I stole the title of this piece from a headline I remember on the back of a tabloid newspaper quite a few years ago. It read ‘Stop The World – We Want to Get off’. It was 1990 and I’d returned home for the summer after my first year of University. The World Cup was in full flow and it was the day after Scotland had been beaten 1-0 by minnows, as they were considered then, Costa Rica. June 12, I believe it was.
It was a humbling experience for Scotland who beforehand had thought that with Sweden as their last fixture in a group that also contained Brazil there was a great chance for them to progress to the knockout stages for the first time.
Alas it was not to be, but that headline has stuck in my mind since, up there with SuperCaleygoballisticCelticar eatrocious, the famous headline in The Sun. Anyway, I digress. The reason I brought it up was because that headline summed up the hopes and dreams of Scottish football fans across the world that had been crushed (once again) by a disastrous performance. And that leads me to the present day to West Ham and a similar feeling that’s developed after the first half of the season.
Looking back to August and optimism was high. We’d had a good solid first season back in the top flight, appeared to have made some decent summer signings and seemed in good shape to build on the achievements of the previous year while casting an eye towards the move towards the Olympic Stadium. Fast forward four months and the reality is very much different.
Poor performance follows poor performance, the seasonal injury crisis has struck again, the excuses from Sam are wearing very thin and the prospect of relegation looms larger with every match we fail to take maximum points from. How many of us believed we’d be candidates for relegation this season when we were looking ahead to kick off back in midAugust?
There may have been a fleeting thought here and there when the usual West Ham doubt set in but overall, I think most of us considered a similar achievement level to last season was a definite, with a challenge for the Europa League a possibility. The worry, as we take on Arsenal on Boxing Day and West Brom on Saturday, is looking back to our performance against Sunderland where we were, quite frankly, outplayed at home by the team that is bottom of the league, without an away win and only two points all season.
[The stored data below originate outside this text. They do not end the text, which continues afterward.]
(* ===== verification/Tunnel.v ===== *)
(** * Tunnels ([src/src/tunnel.rs])

    The copy loop of a tunnel over interfaces for its reader and writer
    ([tokio::io::AsyncRead], [AsyncWrite]), and the request that opens one:
    the port in two bytes at the head of the stream.  The clock that only
    times a warning, and the sockets themselves, are not modelled. *)

From S2P Require Import Prelude RustStr Surface.

(** ** The interfaces

    [pending r] is what a reader will still deliver and [written w] what a
    writer has taken.  A read delivers some of what is pending, at most the
    buffer, and nothing only at the end; it or a write may fail. *)
Class AsyncRead (R : Type) : Type := {
  read : R → nat → R * result bytes;
  pending : R → bytes;
}.

Class AsyncReadLaws (R : Type) `{!AsyncRead R} : Prop := {
  read_ok : ∀ r r' cap l, 0 < cap → read r cap = (r', Ok l) →
    pending r = l ++ pending r' ∧ length l ≤ cap ∧ (l = [] → pending r = []);
}.

Class AsyncWrite (W : Type) : Type := {
  write_all : W → bytes → W * result unit;
  written : W → bytes;
}.

Class AsyncWriteLaws (W : Type) `{!AsyncWrite W} : Prop := {
  write_all_ok : ∀ w w' l, write_all w l = (w', Ok tt) → written w' = written w ++ l;
  write_all_err : ∀ w w' l e, write_all w l = (w', Err e) →
    ∃ k, k `prefix_of` l ∧ written w' = written w ++ k;
}.

Module Tunnel.

(** The stack buffer of the loop: [16 * 1024]. *)
Definition BUF : nat := N.to_nat 16384.

(** [total += n as u64]. *)
Definition u64_add (a b : Z) : Z := (a + b) mod 2 ^ 64.

Section copy.
Context {R W : Type} `{!AsyncRead R} `{!AsyncWrite W}.

(** [None] is fuel running out. *)
Fixpoint copy_loop (fuel : nat) (total : Z) (r : R) (w : W) : option (R * W * result Z) :=
  match fuel with
  | O => None
  | S fuel =>
      match read r BUF with
      | (r, Err e) => Some (r, w, Err e)
      | (r, Ok []) => Some (r, w, Ok total)
      | (r, Ok l) =>
          match write_all w l with
          | (w, Err e) => Some (r, w, Err e)
          | (w, Ok _) => copy_loop fuel (u64_add total (Z.of_nat (length l))) r w
          end
      end
  end.

Definition copy_flush (fuel : nat) (r : R) (w : W) : option (R * W * result Z) :=
  copy_loop fuel 0 r w.

End copy.

(** ** Opening a tunnel *)

(** [send.write_all(&port.to_be_bytes())] of [open_tunnel]. *)
Definition request (port : Z) : bytes := u16_to_be_bytes port.

(** [recv.read_exact(&mut buf)] and [u16::from_be_bytes] of
    [handle_bi_stream]: the port, and the bytes that follow it. *)
Definition read_request (stream : bytes) : option (Z * bytes) :=
  match stream with
  | hi :: lo :: rest => Some (u16_from_be_bytes hi lo, rest)
  | _ => None
  end.

Section sockets.
(** [TcpListener::bind] and [TcpStream::connect], and how an address prints. *)
Context {Listener Stream : Type}.
Variable tcp_bind : Surface.IpAddr → Z → result Listener.
Variable tcp_connect : Surface.IpAddr → Z → result Stream.
Variable show_addr : Surface.IpAddr → Z → string.

Definition bind_listener (ip : Surface.IpAddr) (port : Z) : result Listener :=
  context (tcp_bind ip port) ("failed to bind " +:+ show_addr ip port).

(** The socket a served request is forwarded to. *)
Definition handle_tunnel (host : Surface.IpAddr) (port : Z) : result Stream :=
  context (tcp_connect host port) ("failed to connect to " +:+ show_addr host port).

End sockets.
End Tunnel.

(** ** Lemmas *)
Import Tunnel.

Lemma BUF_pos : 0 < BUF.
Proof. apply Nat.ltb_lt. vm_compute. done. Qed.

Lemma read_request_request port rest :
  u16_range port → read_request (request port ++ rest) = Some (port, rest).
Proof.
  intros Hp. unfold request. pose proof (u16_be_roundtrip port) as H.
  unfold u16_to_be_bytes in *. simpl. by erewrite H.
Qed.

Lemma u64_add_small a b : (0 <= a)%Z → (0 <= b)%Z → (a + b < 2 ^ 64)%Z → u64_add a b = (a + b)%Z.
Proof. intros. unfold u64_add. apply Z.mod_small. lia. Qed.

(** ** Properties *)
Section tunnel_properties.
Context {R W : Type} `{AsyncReadLaws R} `{AsyncWriteLaws W}.

(** The copy loop forwards a stream unchanged.  From a reader with
    a finite stream it ends; the writer has then taken a prefix of that stream
    in order and nothing else; and when the loop ends without an error the
    prefix is the whole stream and the count returned is its length modulo
    2^64. *)
Theorem copy_flush_forwards (r : R) (w : W) :
  ∃ r' w' res, copy_flush (S (length (pending r))) r w = Some (r', w', res) ∧
    (∃ l, l `prefix_of` pending r ∧ written w' = written w ++ l) ∧
    (∀ n, res = Ok n →
       written w' = written w ++ pending r ∧
       n = (Z.of_nat (length (pending r)) mod 2 ^ 64)%Z).
Proof.
  assert (Hgen : ∀ fuel total r w, length (pending r) < fuel →
    total = (total mod 2 ^ 64)%Z →
    ∃ r' w' res, copy_loop fuel total r w = Some (r', w', res) ∧
      (∃ l, l `prefix_of` pending r ∧ written w' = written w ++ l) ∧
      (∀ n, res = Ok n → written w' = written w ++ pending r ∧
         n = ((total + Z.of_nat (length (pending r))) mod 2 ^ 64)%Z)).
  { clear r w. induction fuel as [|fuel IH]; intros total r w Hf Ht; [lia|]. simpl.
    assert (Hnil : ∃ l, l `prefix_of` pending r ∧ written w = written w ++ l).
    { exists []. split; [apply prefix_nil|by rewrite app_nil_r]. }
    destruct (read r BUF) as [r1 [l|e]] eqn:Hread; [|eexists _, _, _; by split_and!].
    destruct (read_ok r r1 BUF l) as (Hp & _ & Hend); [apply BUF_pos|done|].
    destruct l as [|b l].
    - eexists _, _, _. split_and!; [done|done|]. intros n [= <-].
      rewrite Hend by done. simpl. by rewrite app_nil_r, Z.add_0_r.
    - destruct (write_all w (b :: l)) as [w1 [[]|e]] eqn:Hwrite.
      + apply write_all_ok in Hwrite. rewrite Hp in Hf |- *. rewrite length_app in Hf. simpl in Hf.
        destruct (IH (u64_add total (Z.of_nat (length (b :: l)))) r1 w1)
          as (r2 & w2 & res & Heq & (k & Hk & Hw2) & Hok); [lia| |].
        { unfold u64_add. by rewrite Z.mod_mod. }
        exists r2, w2, res. split_and!; [done| |].
        * exists ((b :: l) ++ k). split; [by apply prefix_app|].
          by rewrite Hw2, Hwrite, <- app_assoc.
        * intros n Hn. destruct (Hok n Hn) as [Hw Hn']. split; [by rewrite Hw, Hwrite, <- app_assoc|].
          rewrite Hn'. unfold u64_add. rewrite Z.add_mod_idemp_l by done.
          rewrite length_app. f_equal. lia.
      + apply write_all_err in Hwrite as (k & Hk & Hw1). eexists _, _, _. split_and!; [done| |done].
        exists k. split; [|done]. rewrite Hp. by apply prefix_app_r. }
  apply (Hgen _ 0%Z); [lia|done].
Qed.

End tunnel_properties.

(** ** A concrete reader and writer: byte lists *)
Definition list_read : AsyncRead bytes := {|
  read l cap := (drop cap l, Ok (take cap l));
  pending l := l;
|}.

Definition list_write : AsyncWrite bytes := {|
  write_all w l := (w ++ l, Ok tt);
  written w := w;
|}.

Lemma list_read_laws : @AsyncReadLaws bytes list_read.
Proof.
  split. simpl. intros r r' cap l Hcap [= <- <-]. split_and!.
  - by rewrite take_drop.
  - rewrite length_take. lia.
  - destruct r, cap; simpl; done || lia.
Qed.

Lemma list_write_laws : @AsyncWriteLaws bytes list_write.
Proof. split; simpl; [by intros w w' l [= <-]|by intros w w' l e [=]]. Qed.

Lemma copy_flush_forwards_witness :
  ∃ r' w' res, @copy_flush bytes bytes list_read list_write 4 [1; 2; 3]%Z [9]%Z = Some (r', w', res) ∧
    res = Ok 3%Z ∧ w' = [9; 1; 2; 3]%Z.
Proof.
  destruct (@copy_flush_forwards bytes bytes list_read list_read_laws list_write list_write_laws
              [1; 2; 3]%Z [9]%Z) as (r' & w' & res & Heq & _ & Hok).
  exists r', w', res. split; [exact Heq|].
  assert (res = Ok 3%Z) as ->.
  { apply (f_equal (fmap snd)) in Heq. vm_compute in Heq. congruence. }
  split; [done|]. by destruct (Hok _ eq_refl).
Defined.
And what did Sam harp on about? His delight at keeping a clean sheet. It is terrific, yes, and Jussi has played very well, but I don’t think our goalkeeper should be star man when we’re playing Sunderland at home for goodness sake. So can we hold out any hope against Arsenal? Well there is always hope but reality suggests we should let this one go and concentrate all our resources on ensuring a vital three points against WBA on Saturday in the early kick off.
Obviously one cannot advocate playing a weakened or under-strength side but I’m sure a little shuffling of the pack might suit – give some of our younger members of the squad the Christmas present of a day out in the first team while ensuring those that are fit remain fit for Saturday. So rather than be pessimistic about our chances, let’s create a party. If you’re heading to the match, keep going with the festive cheer, make it a fun atmosphere on Green Street
If you’re not stick on the Christmas jumper, open another packet of mince pies, uncork a bottle of wine, stick the turkey leftovers on a plate for later and have a terrific Boxing Day. And predictions on the result? I guess there’s no chance a tube strike could help us? No, only last year, then? OK.